# Pre-Upgrade Checklist (76 Items)

Source: [升级前检查项](https://support.huaweicloud.com/usermanual-cce/cce_10_0549.html)

CCE automatically runs these 76 pre-check items before allowing upgrade. If any item fails, upgrade is blocked until fixed.

## Checklist Categories

### Node Health (Items 1, 21, 22, 25, 41, 44, 51, 52)
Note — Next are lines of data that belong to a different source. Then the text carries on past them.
(** The token at the front of a turn. *)
Lemma plain_token fuel total out n (r : R) bs z rest :
  reads (R := R) read_i32_le bs z → avail r (bs ++ rest) →
  ∃ n' r', avail r' rest ∧ loop (S fuel) total (receiver out n, r) =
    (match z ?= 0 with
     | Gt => total ← receive_plain_literal path expected z total; loop fuel total
     | Eq => finish_file reopen final path expected total
     | Lt => total ← receive_plain_copy path expected basis z total; loop fuel total
     end) (receiver out n', r').
Proof.
  intros Hread Hr. destruct (receiver_deadline_ok out n r) as [n' Hn].
  destruct (Hread r rest Hr) as (r' & Hr' & Ha). exists n', r'. split; [done|].
  assert (Htoken : on_snd (with_err TransferIo read_i32_le) (receiver out n', r) =
    (Ok z, (receiver out n', r')))
    by (unfold on_snd, with_err; cbn [snd fst]; by rewrite Hr').
  cbn [plain_loop]. by rewrite (bind_ok _ _ _ _ _ Hn), (bind_ok _ _ _ _ _ Htoken).
Qed.

Context {W : Type} `{WriteLaws W}.

(** Sent without a compressor, events are [bs]. *)
Definition plain_sends (events : list RsyncDeflatedToken) (bs : list Z) : Prop :=
  ∀ w : W, ready w → ∃ w', sent events None w None w' ∧ emits w bs w' ∧ ready w'.

Lemma writes_i32 z : in_i32 z → ∃ bs,
  writes (W := W) (write_rsync_i32 z) bs () ∧ reads (R := R) read_i32_le bs z.
Proof.
  intros Hz. destruct (coupled_i32_le (W := W) (R := R) z) as (bs & Hw & Hr).
  rewrite as_i32_id in Hr by done. exists bs. split; [|done]. by apply writes_with_err.
Qed.

Lemma plain_literal bytes :
  servable (Literal bytes) → ∃ bs, plain_sends [Literal bytes] bs ∧ plain_takes bs bytes 1.
Proof.
  intros [Hne Hlen]. destruct (writes_i32 (Z.of_nat (length bytes))) as (bs & Hw & Hr);
    [unfold in_i32; lia|].
  exists (bs ++ bytes). split.
  - intros w Hready. destruct (Hw w Hready) as (w1 & Hw1 & He1 & Hready1).
    destruct (write_all_emits w1 bytes Hready1) as (w2 & Hw2 & He2 & Hready2).
    exists w2. split; [|split; [by eapply emits_app|done]]. apply sent_one. intros F' f n.
    change ((on_snd (with_err TransferSession (write_rsync_i32 (as_i32 (Z.of_nat (length bytes)))));;
      on_snd (with_err TransferIo (write_all bytes))) (sender f n None, w) =
      (Ok (), (sender f n None, w2))).
    rewrite as_i32_id by (unfold in_i32; lia).
    unfold mbind, M_bind, on_snd, with_err. cbn [snd fst]. rewrite Hw1. cbn. by rewrite Hw2.
  - intros fuel total out n r rest Ht Htotal Hr'. rewrite <-app_assoc in Hr'.
    change (1 + fuel)%nat with (S fuel).
    destruct (plain_token fuel total out n r bs _ _ Hr Hr') as (n1 & r1 & Ha1 & ->).
    rewrite (proj2 (Z.compare_gt_iff _ _)) by (destruct bytes; [done|cbn [length]; lia]).
    destruct (receive_literal_ok (length bytes) bytes total out n1 r1 rest)
      as (r2 & Hr2 & Ha2); [done..|].
    exists n1, r2. split; [|done]. unfold receive_plain_literal. rewrite Nat2Z.id.
    rewrite next_total_ok by done. unfold mbind at 1, M_bind at 1.
    rewrite lift_bind. by rewrite Hr2.
Qed.

Lemma plain_copy i :
  servable (Copy i) → ∃ bs, plain_sends [Copy i] bs ∧ plain_takes bs (blocks_of i) 1.
Proof.
  intros (Hi & bytes & head & block & Hbasis & Hblock & Hne).
  assert (Hblocks : blocks_of i = block) by (unfold blocks_of; by rewrite Hbasis, Hblock).
  destruct (writes_i32 (- (Z.of_nat i + 1))) as (bs & Hw & Hr); [unfold in_i32; lia|].
  exists bs. split.
  - intros w Hready. destruct (Hw w Hready) as (w1 & Hw1 & He1 & Hready1).
    exists w1. split; [|done]. apply sent_one. intros F' f n.
    change ((token ← lift (block_index_to_copy_token i);
      on_snd (with_err TransferSession (write_rsync_i32 token))) (sender f n None, w) =
      (Ok (), (sender f n None, w1))).
    rewrite copy_token_of_index, lift_bind by done.
    unfold on_snd, with_err. cbn [snd fst]. by rewrite Hw1.
  - intros fuel total out n r rest Ht Htotal Hr'. rewrite Hblocks in *.
    change (1 + fuel)%nat with (S fuel).
    destruct (plain_token fuel total out n r bs _ _ Hr Hr') as (n1 & r1 & Ha1 & ->).
    rewrite (proj2 (Z.compare_lt_iff _ _)) by lia.
    exists n1, r1. split; [|done]. unfold receive_plain_copy. rewrite Hbasis.
    rewrite index_of_copy_token by done. unfold mbind at 1, M_bind at 1.
    rewrite lift_bind, Hblock, lift_bind. by rewrite append_output_ok.
Qed.

Lemma plain_sends_cons event events bs1 bs2 :
  plain_sends [event] bs1 → plain_sends events bs2 → plain_sends (event :: events) (bs1 ++ bs2).
Proof.
  intros H1' H2' w Hready. destruct (H1' w Hready) as (w1 & Hs1 & He1 & Hr1).
  destruct (H2' w1 Hr1) as (w2 & Hs2 & He2 & Hr2). exists w2. split; [|split; [by eapply emits_app|done]].
  intros F' f n. cbn [for_each].
  rewrite (bind_ok _ _ _ _ _ (proj1 (sent_one _ _ _ _ _) Hs1 F' f n)). apply Hs2.
Qed.

Lemma plain_events events :
  Forall servable events →
  ∃ bs, plain_sends events bs ∧
    plain_takes bs (concat (expand blocks_of <$> events)) (length events).
Proof.
  induction 1 as [|event events Hevent _ (bs2 & Hs2 & Ht2)].
  - exists []. split; [|apply plain_takes_nil].
    intros w Hw. exists w. eauto using sent_nil, emits_nil.
  - assert (∃ bs, plain_sends [event] bs ∧ plain_takes bs (expand blocks_of event) 1)
      as (bs1 & Hs1 & Ht1).
    { destruct event as [bytes|i|]; [by apply plain_literal|by apply plain_copy|done]. }
    exists (bs1 ++ bs2). split; [by apply plain_sends_cons|]. by apply (plain_takes_app _ _ 1).
Qed.

(** ** Deflated tokens *)

Definition unit_bytes (u : Z + nat) : list Z :=
  match u with inl b => [b] | inr i => blocks_of i end.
| # | Check Item | Description | Fix |
|---|------------|-------------|-----|
| 1 | 节点限制检查 | Node availability, OS compatibility, unexpected node pool labels, K8s node name consistency with ECS | Fix node state, remove unexpected labels |
| 21 | 节点Ready检查 | All cluster nodes must be Ready | Drain/fix NotReady nodes before upgrade |
| 22 | 节点journald检查 | journald service must be running normally | Restart journald: `systemctl restart systemd-journald` |
| 25 | 节点挂载点检查 | No inaccessible mount points on nodes | Remove stale mount points |
| 41 | 节点sock文件挂载检查 | Pods mounting docker/containerd.sock directly will break during runtime restart | Remove sock mounts from Pod specs, or accept Pod restart |
| 44 | 节点paas用户登录权限检查 | paas user must have login permission | Restore paas user permissions |
| 51 | 节点命令行检查 | Upgrade-required commands must exist on node | Ensure standard system tools available |
| 52 | 节点交换区检查 | Swap must be disabled on nodes | Disable swap: `swapoff -a` |

### Node Resources (Items 11, 12, 16, 19, 49, 62, 67, 69)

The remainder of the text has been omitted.